▶ _EXERCISE BRIEF_: Transcribe the records below. Leave every line exactly as written.

▶ _SUPPLIED MATERIAL_:
+===+

(* ===== verification/ValueMethodsCore.v ===== *)
(** Rows of the shards of generated_value_methods: qtcore_0, qtcore_1, qtcore_10, qtcore_11,
    qtcore_12, qtcore_2, qtcore_3, qtcore_4, qtcore_5, qtcore_6, qtcore_7, qtcore_8, qtcore_9.
    *)
From S2P Require Import Names.

(** * Definitions *)

Definition value_methods_qtcore_0_i0 : list include :=
  [
    ClassInclude QtCore QBasicTimer QBasicTimer;
    ClassInclude QtCore QBitArray QBitArray;
    ClassInclude QtCore QByteArray QByteArray;
    ClassInclude QtCore QByteArrayMatcher QByteArrayMatcher;
    ClassInclude QtCore QCalendar QCalendar;
    ClassInclude QtCore QCalendarPermission QCalendarPermission;
    ClassInclude QtCore QCborStreamReader QCborStreamReader;
    ClassInclude QtCore QCborStreamWriter QCborStreamWriter;
    TypeInclude QtCore QIODevice TYPE_QTCORE_QIODEVICE;
    TypeInclude QtCore QObject TYPE_QTCORE_QOBJECT;
    EnumDefine ENUM_QT_TIMERTYPE;
    TypeInclude QtCore QCalendar TYPE_QTCORE_QCALENDAR;
    TypeInclude QtCore QCalendarPermission TYPE_QTCORE_QCALENDARPERMISSION;
    TypeInclude QtCore QCborStreamReader TYPE_QTCORE_QCBORSTREAMREADER;
    TypeInclude QtCore QLocale TYPE_QTCORE_QLOCALE;
    TypeInclude QtCore QBasicTimer VALUE_TYPE_QTCORE_QBASICTIMER;
    TypeInclude QtCore QBitArray VALUE_TYPE_QTCORE_QBITARRAY;
    TypeInclude QtCore QByteArray VALUE_TYPE_QTCORE_QBYTEARRAY;
    TypeInclude QtCore QDate VALUE_TYPE_QTCORE_QDATE;
    TypeInclude QtCore QLocale VALUE_TYPE_QTCORE_QLOCALE
  ].

Definition value_methods_qtcore_0_s0 : list signature_row :=
  [
    Sig [TYPE_QTCORE_QCALENDARPERMISSION] "accessMode" [] (RMeta QCalendarPermission_AccessMode) [On
        QCalendarPermission];
    Sig [VALUE_TYPE_QTCORE_QBYTEARRAY] "addData" [PValue QByteArray] RVoid [On QCborStreamReader];
    Sig [] "append" [PBool] RVoid [On QCborStreamWriter];
    Sig [] "append" [PNumber cxx_double] RVoid [On QCborStreamWriter];
    Sig [] "appendNull" [] RVoid [On QCborStreamWriter];
    Sig [] "appendUndefined" [] RVoid [On QCborStreamWriter];
    Sig [] "at" [PMeta cxx_qsizetype] RBool [On QBitArray];
    Sig [] "capacity" [] (RMeta cxx_qsizetype) [On QByteArray];
    Sig [] "chop" [PMeta cxx_qsizetype] RVoid [On QByteArray];
    Sig [VALUE_TYPE_QTCORE_QBYTEARRAY] "chopped" [PMeta cxx_qsizetype] (RValue QByteArray) [On QByteArray]
  ].

Definition value_methods_qtcore_0_s10 : list signature_row :=
  [
    Sig [] "clear" [] RVoid [On QBitArray; On QByteArray; On QCborStreamReader];
    Sig [] "clearBit" [PMeta cxx_qsizetype] RVoid [On QBitArray];
    Sig [] "containerDepth" [] RDouble [On QCborStreamReader];
    Sig [] "count" [] (RMeta cxx_qsizetype) [On QBitArray; On QByteArray];
    Sig [] "count" [PBool] (RMeta cxx_qsizetype) [On QBitArray];
    Sig [] "currentOffset" [] (RMeta cxx_qint64) [On QCborStreamReader];
    Sig [TYPE_QTCORE_QCALENDAR; VALUE_TYPE_QTCORE_QDATE] "dateFromParts" [PValue QCalendar_YearMonthDay]
        (RValue QDate) [On QCalendar];
    Sig [VALUE_TYPE_QTCORE_QDATE] "dateFromParts" [PInt; PInt; PInt] (RValue QDate) [On QCalendar];
    Sig [VALUE_TYPE_QTCORE_QDATE] "dayOfWeek" [PValue QDate] RDouble [On QCalendar]
  ].

Definition value_methods_qtcore_0_s19 : list signature_row :=
  [
    Sig [] "daysInYear" [PInt] RDouble [On QCalendar];
    Sig [] "detach" [] RVoid [On QBitArray];
    Sig [TYPE_QTCORE_QIODEVICE] "device" [] RObject [On QCborStreamReader; On QCborStreamWriter];
    Sig [] "endArray" [] RBool [On QCborStreamWriter];
    Sig [] "endMap" [] RBool [On QCborStreamWriter];
    Sig [] "enterContainer" [] RBool [On QCborStreamReader];
    Sig [] "fill" [PBool; PMeta cxx_qsizetype] RBool [On QBitArray];
    Sig [] "fill" [PBool; PMeta cxx_qsizetype; PMeta cxx_qsizetype] RVoid [On QBitArray];
    Sig [VALUE_TYPE_QTCORE_QBYTEARRAY] "first" [PMeta cxx_qsizetype] (RValue QByteArray) [On QByteArray];
    Sig [] "hasNext" [] RBool [On QCborStreamReader]
  ].

Definition value_methods_qtcore_0_s29 : list signature_row :=
  [
    Sig [] "hasYearZero" [] RBool [On QCalendar];
    Sig [] "isActive" [] RBool [On QBasicTimer];
    Sig [] "isArray" [] RBool [On QCborStreamReader];
    Sig [] "isBool" [] RBool [On QCborStreamReader];
    Sig [] "isByteArray" [] RBool [On QCborStreamReader];
    Sig [] "isContainer" [] RBool [On QCborStreamReader];
    Sig [] "isDateValid" [PInt; PInt; PInt] RBool [On QCalendar];
    Sig [] "isDetached" [] RBool [On QBitArray];
    Sig [] "isDouble" [] RBool [On QCborStreamReader];
    Sig [] "isEmpty" [] RBool [On QBitArray; On QByteArray];
    Sig [] "isFalse" [] RBool [On QCborStreamReader]
  ].

Definition value_methods_qtcore_0_s40 : list signature_row :=
  [
    Sig [] "isFloat" [] RBool [On QCborStreamReader];
    Sig [] "isFloat16" [] RBool [On QCborStreamReader];
    Sig [] "isGregorian" [] RBool [On QCalendar];
    Sig [] "isInteger" [] RBool [On QCborStreamReader];
    Sig [] "isInvalid" [] RBool [On QCborStreamReader];
    Sig [] "isLeapYear" [PInt] RBool [On QCalendar];
    Sig [] "isLengthKnown" [] RBool [On QCborStreamReader];
    Sig [] "isLower" [] RBool [On QByteArray];
    Sig [] "isLunar" [] RBool [On QCalendar];
    Sig [] "isLuniSolar" [] RBool [On QCalendar];
    Sig [] "isMap" [] RBool [On QCborStreamReader];
    Sig [] "isNegativeInteger" [] RBool [On QCborStreamReader]
  ].

Definition value_methods_qtcore_0_s52 : list signature_row :=
  [
    Sig [] "isNull" [] RBool [On QBitArray; On QByteArray; On QCborStreamReader];
    Sig [] "isProleptic" [] RBool [On QCalendar];
    Sig [] "isSimpleType" [] RBool [On QCborStreamReader];
    Sig [] "isSolar" [] RBool [On QCalendar];
    Sig [] "isString" [] RBool [On QCborStreamReader];
    Sig [] "isTag" [] RBool [On QCborStreamReader];
    Sig [] "isTrue" [] RBool [On QCborStreamReader];
    Sig [] "isUndefined" [] RBool [On QCborStreamReader];
    Sig [] "isUnsignedInteger" [] RBool [On QCborStreamReader];
    Sig [] "isUpper" [] RBool [On QByteArray];
    Sig [] "isValid" [] RBool [On QCborStreamReader]
  ].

+===+

▶ _YOUR RESPONSE_:
(* ===== verification/ValueMethodsCore.v ===== *)
(** Rows of the shards of generated_value_methods: qtcore_0, qtcore_1, qtcore_10, qtcore_11,
    qtcore_12, qtcore_2, qtcore_3, qtcore_4, qtcore_5, qtcore_6, qtcore_7, qtcore_8, qtcore_9.
    *)
From S2P Require Import Names.

(** * Definitions *)

Definition value_methods_qtcore_0_i0 : list include :=
  [
    ClassInclude QtCore QBasicTimer QBasicTimer;
    ClassInclude QtCore QBitArray QBitArray;
    ClassInclude QtCore QByteArray QByteArray;
    ClassInclude QtCore QByteArrayMatcher QByteArrayMatcher;
    ClassInclude QtCore QCalendar QCalendar;
    ClassInclude QtCore QCalendarPermission QCalendarPermission;
    ClassInclude QtCore QCborStreamReader QCborStreamReader;
    ClassInclude QtCore QCborStreamWriter QCborStreamWriter;
    TypeInclude QtCore QIODevice TYPE_QTCORE_QIODEVICE;
    TypeInclude QtCore QObject TYPE_QTCORE_QOBJECT;
    EnumDefine ENUM_QT_TIMERTYPE;
    TypeInclude QtCore QCalendar TYPE_QTCORE_QCALENDAR;
    TypeInclude QtCore QCalendarPermission TYPE_QTCORE_QCALENDARPERMISSION;
    TypeInclude QtCore QCborStreamReader TYPE_QTCORE_QCBORSTREAMREADER;
    TypeInclude QtCore QLocale TYPE_QTCORE_QLOCALE;
    TypeInclude QtCore QBasicTimer VALUE_TYPE_QTCORE_QBASICTIMER;
    TypeInclude QtCore QBitArray VALUE_TYPE_QTCORE_QBITARRAY;
    TypeInclude QtCore QByteArray VALUE_TYPE_QTCORE_QBYTEARRAY;
    TypeInclude QtCore QDate VALUE_TYPE_QTCORE_QDATE;
    TypeInclude QtCore QLocale VALUE_TYPE_QTCORE_QLOCALE
  ].

Definition value_methods_qtcore_0_s0 : list signature_row :=
  [
    Sig [TYPE_QTCORE_QCALENDARPERMISSION] "accessMode" [] (RMeta QCalendarPermission_AccessMode) [On
        QCalendarPermission];
    Sig [VALUE_TYPE_QTCORE_QBYTEARRAY] "addData" [PValue QByteArray] RVoid [On QCborStreamReader];
    Sig [] "append" [PBool] RVoid [On QCborStreamWriter];
    Sig [] "append" [PNumber cxx_double] RVoid [On QCborStreamWriter];
    Sig [] "appendNull" [] RVoid [On QCborStreamWriter];
    Sig [] "appendUndefined" [] RVoid [On QCborStreamWriter];
    Sig [] "at" [PMeta cxx_qsizetype] RBool [On QBitArray];
    Sig [] "capacity" [] (RMeta cxx_qsizetype) [On QByteArray];
    Sig [] "chop" [PMeta cxx_qsizetype] RVoid [On QByteArray];
    Sig [VALUE_TYPE_QTCORE_QBYTEARRAY] "chopped" [PMeta cxx_qsizetype] (RValue QByteArray) [On QByteArray]
  ].

Definition value_methods_qtcore_0_s10 : list signature_row :=
  [
    Sig [] "clear" [] RVoid [On QBitArray; On QByteArray; On QCborStreamReader];
    Sig [] "clearBit" [PMeta cxx_qsizetype] RVoid [On QBitArray];
    Sig [] "containerDepth" [] RDouble [On QCborStreamReader];
    Sig [] "count" [] (RMeta cxx_qsizetype) [On QBitArray; On QByteArray];
    Sig [] "count" [PBool] (RMeta cxx_qsizetype) [On QBitArray];
    Sig [] "currentOffset" [] (RMeta cxx_qint64) [On QCborStreamReader];
    Sig [TYPE_QTCORE_QCALENDAR; VALUE_TYPE_QTCORE_QDATE] "dateFromParts" [PValue QCalendar_YearMonthDay]
        (RValue QDate) [On QCalendar];
    Sig [VALUE_TYPE_QTCORE_QDATE] "dateFromParts" [PInt; PInt; PInt] (RValue QDate) [On QCalendar];
    Sig [VALUE_TYPE_QTCORE_QDATE] "dayOfWeek" [PValue QDate] RDouble [On QCalendar]
  ].

Definition value_methods_qtcore_0_s19 : list signature_row :=
  [
    Sig [] "daysInYear" [PInt] RDouble [On QCalendar];
    Sig [] "detach" [] RVoid [On QBitArray];
    Sig [TYPE_QTCORE_QIODEVICE] "device" [] RObject [On QCborStreamReader; On QCborStreamWriter];
    Sig [] "endArray" [] RBool [On QCborStreamWriter];
    Sig [] "endMap" [] RBool [On QCborStreamWriter];
    Sig [] "enterContainer" [] RBool [On QCborStreamReader];
    Sig [] "fill" [PBool; PMeta cxx_qsizetype] RBool [On QBitArray];
    Sig [] "fill" [PBool; PMeta cxx_qsizetype; PMeta cxx_qsizetype] RVoid [On QBitArray];
    Sig [VALUE_TYPE_QTCORE_QBYTEARRAY] "first" [PMeta cxx_qsizetype] (RValue QByteArray) [On QByteArray];
    Sig [] "hasNext" [] RBool [On QCborStreamReader]
  ].

Definition value_methods_qtcore_0_s29 : list signature_row :=
  [
    Sig [] "hasYearZero" [] RBool [On QCalendar];
    Sig [] "isActive" [] RBool [On QBasicTimer];
    Sig [] "isArray" [] RBool [On QCborStreamReader];
    Sig [] "isBool" [] RBool [On QCborStreamReader];
    Sig [] "isByteArray" [] RBool [On QCborStreamReader];
    Sig [] "isContainer" [] RBool [On QCborStreamReader];
    Sig [] "isDateValid" [PInt; PInt; PInt] RBool [On QCalendar];
    Sig [] "isDetached" [] RBool [On QBitArray];
    Sig [] "isDouble" [] RBool [On QCborStreamReader];
    Sig [] "isEmpty" [] RBool [On QBitArray; On QByteArray];
    Sig [] "isFalse" [] RBool [On QCborStreamReader]
  ].

Definition value_methods_qtcore_0_s40 : list signature_row :=
  [
    Sig [] "isFloat" [] RBool [On QCborStreamReader];
    Sig [] "isFloat16" [] RBool [On QCborStreamReader];
    Sig [] "isGregorian" [] RBool [On QCalendar];
    Sig [] "isInteger" [] RBool [On QCborStreamReader];
    Sig [] "isInvalid" [] RBool [On QCborStreamReader];
    Sig [] "isLeapYear" [PInt] RBool [On QCalendar];
    Sig [] "isLengthKnown" [] RBool [On QCborStreamReader];
    Sig [] "isLower" [] RBool [On QByteArray];
    Sig [] "isLunar" [] RBool [On QCalendar];
    Sig [] "isLuniSolar" [] RBool [On QCalendar];
    Sig [] "isMap" [] RBool [On QCborStreamReader];
    Sig [] "isNegativeInteger" [] RBool [On QCborStreamReader]
  ].

Definition value_methods_qtcore_0_s52 : list signature_row :=
  [
    Sig [] "isNull" [] RBool [On QBitArray; On QByteArray; On QCborStreamReader];
    Sig [] "isProleptic" [] RBool [On QCalendar];
    Sig [] "isSimpleType" [] RBool [On QCborStreamReader];
    Sig [] "isSolar" [] RBool [On QCalendar];
    Sig [] "isString" [] RBool [On QCborStreamReader];
    Sig [] "isTag" [] RBool [On QCborStreamReader];
    Sig [] "isTrue" [] RBool [On QCborStreamReader];
    Sig [] "isUndefined" [] RBool [On QCborStreamReader];
    Sig [] "isUnsignedInteger" [] RBool [On QCborStreamReader];
    Sig [] "isUpper" [] RBool [On QByteArray];
    Sig [] "isValid" [] RBool [On QCborStreamReader]
  ].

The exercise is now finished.